Gordon: At least she is grammatically correct.
Kid 1 comes out off the shower.
Gordon: Good touch with reptilian blood being cold.
Kid1: Oh, I didn’t even think about that. Makes sense. I’m unintentionally smart!






love it. Maybe a second writer in the family
I was just going to say it sounds like you have a budding author in your midst. And yup, that first line is good
theo
Good for her! It drives me nuts when people use “that” in place of “who.”
Being cold-blooded or not, the blood will still have body temperature and won’t feel cold
love it, sounds already very promising.
great line let us know what grade she get may be we could read the rest it dose sound intriging
Lol, now I want to see the rest of the story
Precious – I always liked the expression “Apples do not fall far from the tree”. So if it’s something brilliant it’s my tree if it’s “Mommy I just ate a quarter” it must be the other tree.
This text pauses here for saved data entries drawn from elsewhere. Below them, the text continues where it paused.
(** ** Instants are read alike by both parsers *)
Lemma offset_suffix_prefix s utc off precise r : scan_utc_offset_suffix s = Some (utc, off, precise, r) →
  utc = true ∨ off ≠ None → ends_offset r →
  ends_time s ∧ ∃ o, parse_utc_offset_prefix s = Some (o, r) ∧ uo_nanoseconds o = default 0 off.
Proof.
  unfold scan_utc_offset_suffix. intros H Hsome Hr. destruct (eat_any (str "Zz") s) as [[c s']|] eqn:Ez.
  - injection H as <- <- <- <-. apply eat_any_inv in Ez as [-> Hc]. split.
    + cbn [ends_time]. apply is_char_elem. revert Hc. change (str "Zz+-[") with (str "Zz" ++ str "+-["). set_solver.
    + exists (Build_UtcOffset 0 true). split; [|done]. unfold parse_utc_offset_prefix, strip_char.
      by rewrite (proj2 (is_char_elem _ _)).
  - destruct (match peek s with Some _ => _ | None => _ end) eqn:Ep; [|injection H as <- <- <- <-; naive_solver].
    apply bind_Some in H as ([[v sec] r'] & Ho & [= <- <- <- <-]).
    assert (is_signed s = true) as Hs.
    { unfold is_signed, eat_any. destruct s as [|c s]; [done|]. cbn [peek head] in Ep. by rewrite Ep. }
    split.
    + destruct s as [|c s]; [done|]. cbn [ends_time]. apply is_char_elem. cbn [peek head] in Ep. apply is_char_elem in Ep.
      revert Ep. change (str "Zz+-[") with (str "Zz" ++ str "+-" ++ str "["). set_solver.
    + exists (Build_UtcOffset v (negb sec)). split; [|done]. apply offset_prefix_signed; [done|]. by exists v, sec.
Qed.
Lemma offset_prefix_suffix s o r : parse_utc_offset_prefix s = Some (o, r) →
  ∃ utc off precise, scan_utc_offset_suffix s = Some (utc, off, precise, r) ∧ default 0 off = uo_nanoseconds o ∧ (utc = true ∨ off ≠ None).
Proof.
  intros H. unfold scan_utc_offset_suffix. destruct (strip_char (str "Zz") s) as [s'|] eqn:Ez.
  - unfold parse_utc_offset_prefix in H. rewrite Ez in H. injection H as <- <-.
    apply strip_char_inv in Ez as (c & -> & Hc). cbn [eat_any]. rewrite (proj2 (is_char_elem _ _)) by done.
    exists true, None, false. split_and!; [done|done|by left].
  - assert (is_signed s = true) as Hs.
    { unfold parse_utc_offset_prefix in H. rewrite Ez in H. unfold is_signed. by destruct (eat_any (str "+-") s). }
    apply (offset_prefix_signed _ _ _ Hs) in H as (v & sec & Ho & Hr & ->).
    destruct s as [|c s]; [done|]. unfold strip_char in Ez. cbn [eat_any peek head].
    destruct (is_char (str "Zz") c); [done|].
    assert (is_char (str "+-") c = true) as -> by (unfold is_signed in Hs; cbn [eat_any] in Hs; by destruct (is_char (str "+-") c)).
    rewrite Ho. cbn [mbind option_bind]. eexists _, _, _. split_and!; [reflexivity|done|by right].
Qed.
HA…luv your kid!! “I’m unintentionally smart” I might have to use that line with my coworkers!!
I lurv your kid. ADORABLE.
-grins- haha, sounds like me.
Though, I would use something much shorter than “unintentionally” I mean serious, how many syllables is that? Five. . .I think. . .English? Yes. Math? Not so much. . .
Do we ever get to hear the rest of this lovely story?